FX, Crypto Add to Trading-Network Needs
Enthusiasm for FX, Crypto Adds to Trading Network Needs
By Steve McConnell, BSO
The upswing in US traders’ enthusiasm for FX futures and emerging markets investments not only boosts trading volumes but puts greater requirements for low-latency connectivity on trading networks worldwide. Recent volatility across FX and commodities through 2018 presents significant market making opportunities for the expanding base of U.S. trading customers, with a concurrent rise in traders’ requirements for capacity and connectivity.
Factors affecting rapid market growth include the widespread rise of cryptocurrency trading and significant inflows into Asia currency markets, which, combined, have spurred global demand for fintech applications and infrastructure. This marks a major evolution over the past five years, when the market was dominated by the major tier one banks, and FX was mostly an OTC market. Although electronic trading was prevalent, there was little demand for low latency, more stable connectivity, as banks opted for meshed connection integration points where needed.

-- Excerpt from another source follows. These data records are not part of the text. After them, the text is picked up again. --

(** * Gaze overlay demos: [eyetracking/pyside.py] and [eyeware.py]

    Both scripts are callback glue around the eye tracker's frontend API,
    the video receiver and OpenCV.  The embedding keeps the scripts' own
    control flow and records every call into those libraries as an event
    of a trace; what the libraries hand back (responses, gaze packets,
    tracked persons, the pressed key) is input.  A call a library refuses
    is still a call: it is the last event of the callback's trace, and the
    callback's outcome is the exception. *)

From Stdlib Require Import ZArith List Bool String Floats Lia.
Import ListNotations.
Open Scope Z_scope.

(** ** Python values the scripts compute with *)

(** Exceptions the scripts can meet: [sys.exit()] raises [SystemExit];
    [int()] raises [OverflowError] on an infinity and [ValueError] on a NaN;
    [Process.terminate()] raises [AttributeError] on a process that was
    never started; cv2 raises [cv2.error] on an argument it cannot take. *)
Inductive exn := SystemExit | OverflowError | ValueError | AttributeError | cv2_error.

(** Truthiness of the value an SDK response callback receives
    ([if error:], [if not error:]). *)
Class Truthy (A : Type) := truthy : A -> bool.

#[export] Instance Truthy_Z : Truthy Z := fun z => negb (z =? 0).
#[export] Instance Truthy_bool : Truthy bool := fun b => b.

(** [math.isnan] on a binary64 float. *)
Definition math_isnan (x : float) : bool := PrimFloat.is_nan x.

(** Python's [int(x)] on a float: truncation toward zero of the exact value
    [(-1)^s * m * 2^e]; infinities and NaN raise. *)
Definition py_int (x : float) : exn + Z :=
  match Prim2SF x with
  | S754_zero _ => inr 0
  | S754_finite s m e =>
      let a := if 0 <=? e then Z.pos m * 2 ^ e else Z.pos m / 2 ^ (- e) in
      inr (if s then - a else a)
  | S754_infinity _ => inl OverflowError
  | S754_nan => inl ValueError
  end.

(** ** The libraries' surface, as events *)

Inductive packet_type := GAZE_IN_IMAGE.
Inductive camera_resolution := MEDIUM.
Inductive log_mode := BASIC.
Inductive font := FONT_HERSHEY_SIMPLEX.
Inductive line_type := LINE_8 | LINE_AA.

(** The callables the scripts pass to the libraries. *)
Inductive callback :=
| cb_handle_gaze_in_image_stream
| cb_handle_connect_response
| cb_handle_camera_start_response
| cb_handle_video_stream
| cb_lambda_none.                     (* lambda *args: None *)

Definition colour := list Z.
Definition point := (Z * Z)%type.
Definition gaze := (float * float)%type.

(** cv2 takes the coordinates of a point as C ints: a Python int outside
    their range makes the drawing call fail with [cv2.error]. *)
Definition c_int (z : Z) : bool := (- 2 ^ 31 <=? z) && (z <=? 2 ^ 31 - 1).
Definition cv2_point (p : point) : bool := c_int (fst p) && c_int (snd p).

(** cv2 keeps a decoded colour image as the planes blue, green, red, and a
    drawing call's colour tuple is read in that order: the (red, green,
    blue) a tuple shows as on the frame. *)
Definition shown (c : colour) : Z * Z * Z := (nth 2 c 0, nth 1 c 0, nth 0 c 0).

(** The texts drawn on a frame: ["ID {}".format(objectID)] and
    [f"{x}, {y}"] of the stored gaze coordinates. *)
Inductive text :=
| ID_text (objectID : Z)
| gaze_text (g : gaze).

Section Events.
Context {address response : Type}.

Inductive event :=
(* adhawkapi.frontend.FrontendApi *)
| FrontendApi
| register_stream_handler (p : packet_type) (h : callback)
| api_start (connect_cb : callback)
| stop_video_stream (a : address) (cb : callback)
| stop_camera_capture (cb : callback)
| stop_log_session (cb : callback)
| api_shutdown
| set_stream_control (p : packet_type) (rate : Z) (cb : callback)
| start_camera_capture (camera_index : Z) (resolution_index : camera_resolution)
                       (correct_distortion : bool) (cb : callback)
| start_log_session (m : log_mode) (cb : callback)
| start_video_stream (a : address) (cb : callback)
(* adhawkapi.frontend.VideoReceiver, CentroidTracker *)
| VideoReceiver
| add_callback (h : callback)
| receiver_start
| CentroidTracker
| is_person_seen_call (objectID : Z) (g : gaze)
(* cv2 *)
| putText (t : text) (org : point) (f : font) (fontScale : float)
          (c : colour) (thickness : Z) (lt : line_type)
| circle (center : point) (radius : Z) (c : colour) (thickness : Z)
| rectangle (pt1 pt2 : point) (c : colour) (thickness : Z)
| imshow (winname : string)
| waitKey (delay : Z)
| destroyAllWindows
(* print, multiprocessing *)
| print_str (s : string)
| print_camera_start_error (error : response)
| print_gaze (g : gaze)
| Process_start (target : string) (arg : string)
| Process_terminate (target : string) (arg : string).
End Events.
Arguments event : clear implicits.

(** ** What [Pedestrian_tracking] hands back

    A tracked person, as the frame handler reads it.  The class is not part
    of the scripts: its attributes are taken as given, [rect] standing for
    the box [person.rect[1]] and [is_person_seen] for the method's answer.
    [centroid] and [rect] are pixel coordinates of a detection in the
    frame, which cv2's drawing calls take. *)
Record person := {
  centroid : point;
  rect : Z * Z * Z * Z;
  is_seen : bool;
  is_person_close : bool;
  is_person_seen : gaze -> bool
}.

(** ** Callbacks as programs

    A callback runs on a store, leaves a trace of events and either
    returns or raises; what it did before raising stays done. *)

Inductive outcome (A : Type) :=
| Returned (a : A)
| Raised (e : exn).
Arguments Returned {A} a.
Arguments Raised {A} e.

Definition prog (E S A : Type) : Type := S -> list E * S * outcome A.

Section Prog.
Context {E S : Type}.

Definition ret {A} (a : A) : prog E S A := fun s => ([], s, Returned a).

Definition bind {A B} (c : prog E S A) (k : A -> prog E S B) : prog E S B :=
  fun s =>
    match c s with
    | (t1, s1, Returned a) =>
        match k a s1 with (t2, s2, o) => (t1 ++ t2, s2, o) end
    | (t1, s1, Raised e) => (t1, s1, Raised e)
    end.

Definition call (e : E) : prog E S unit := fun s => ([e], s, Returned tt).
Definition raise {A} (e : exn) : prog E S A := fun s => ([], s, Raised e).

(** A call the library refuses: it is made, and raises. *)
Definition refused {A} (e : E) (x : exn) : prog E S A :=
  fun s => ([e], s, Raised x).
Definition get : prog E S S := fun s => ([], s, Returned s).
Definition put (s : S) : prog E S unit := fun _ => ([], s, Returned tt).

(** [for x in xs: local = body local x], the loop's local threaded through. *)
Fixpoint for_each {A L} (xs : list A) (body : L -> A -> prog E S L) (l : L)
  : prog E S L :=
  match xs with
  | [] => ret l
  | x :: xs' => bind (body l x) (for_each xs' body)
  end.

Definition trace {A} (r : list E * S * outcome A) : list E := fst (fst r).
Definition store {A} (r : list E * S * outcome A) : S := snd (fst r).
Definition result {A} (r : list E * S * outcome A) : outcome A := snd r.
End Prog.

Declare Scope prog_scope.
Delimit Scope prog_scope with prog.
Notation "x <- c ;; k" := (bind c (fun x => k))
  (at level 61, c at next level, right associativity) : prog_scope.
Notation "c ;; k" := (bind c (fun _ => k))
  (at level 61, right associativity) : prog_scope.
Open Scope prog_scope.

(** Run a program of a component inside a larger store. *)
Definition zoom {E S T A} (proj : T -> S) (upd : S -> T -> T) (c : prog E S A)
  : prog E T A :=
  fun t => match c (proj t) with (tr, s, o) => (tr, upd s t, o) end.

(** ** [src/eyetracking/pyside.py] *)

Module Pyside.
Section Script.
Context {address response : Type} `{Truthy response}.
Abbreviation event := (event address response).

Definition MARKER_SIZE : Z := 20.
Definition MARKER_COLOR : colour := [0; 250; 50].
Definition SECONDARY_MARKER_SIZE : Z := 200.
Definition SECONDARY_MARKER_COLOR : colour := [250; 0; 0; 64].
Definition FONT : font := FONT_HERSHEY_SIMPLEX.
Definition FONT_SCALE : float := 1.
Definition TEXT_ORG : point := (50, 50).
Definition TEXT_COLOR : colour := [0; 0; 255].
Definition TEXT_THICKNESS : Z := 2.

(** class Frontend *)
Record Frontend := {
  _video_receiver_address : address;
  connected : bool
}.

Definition set_connected (b : bool) : prog event Frontend unit :=
  self <- get ;;
  put {| _video_receiver_address := self.(_video_receiver_address);
         connected := b |}.

Definition Frontend__init__ (video_receiver_address : address)
  : list event * Frontend :=
  ([FrontendApi;
    register_stream_handler GAZE_IN_IMAGE cb_handle_gaze_in_image_stream;
    api_start cb_handle_connect_response],
   {| _video_receiver_address := video_receiver_address;
      connected := false |}).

But now, as traders and technology service providers prepare for the mid-October FIA showcase of the industry’s state of the art offerings, the importance of uninterrupted, low-latency connectivity has never been greater.The growth of global data pools, an increasing number of locations where data can be accessed and stepped-up competition means market participants must track down where the pools of data lie – and then be the first to get access.
The proliferation of trading operations in North America depends in large part on high-speed, low-latency connectivity between traders and data hubs in the three key data centers of New York, London and Tokyo. Technological capability, in this instance, comprises a crucial part of success in an arbitrage strategy, for example.
In a market environment that relies heavily on algorithmically derived activity, the baseline requirements for technical infrastructure continue expanding as FX and commodity trading operations of all sizes keep pace with equity trading growth. The need for robust and reliable connectivity continues to grow. The links between traders, data centers and major markets, and the need for backups of fiber and radio frequency networks are vital for veteran and new market participants alike.
As the appeal of entering these markets grows throughout North America, market infrastructure providers need to be ready to respond as fast as the FX and commodity markets move. From increased bandwidth to assured reliability, diversity and availability of links, they must be ready to provide scalability and increased sophistication to global trading markets.
Steve McConnell is US Head of Sales at global network provider BSO.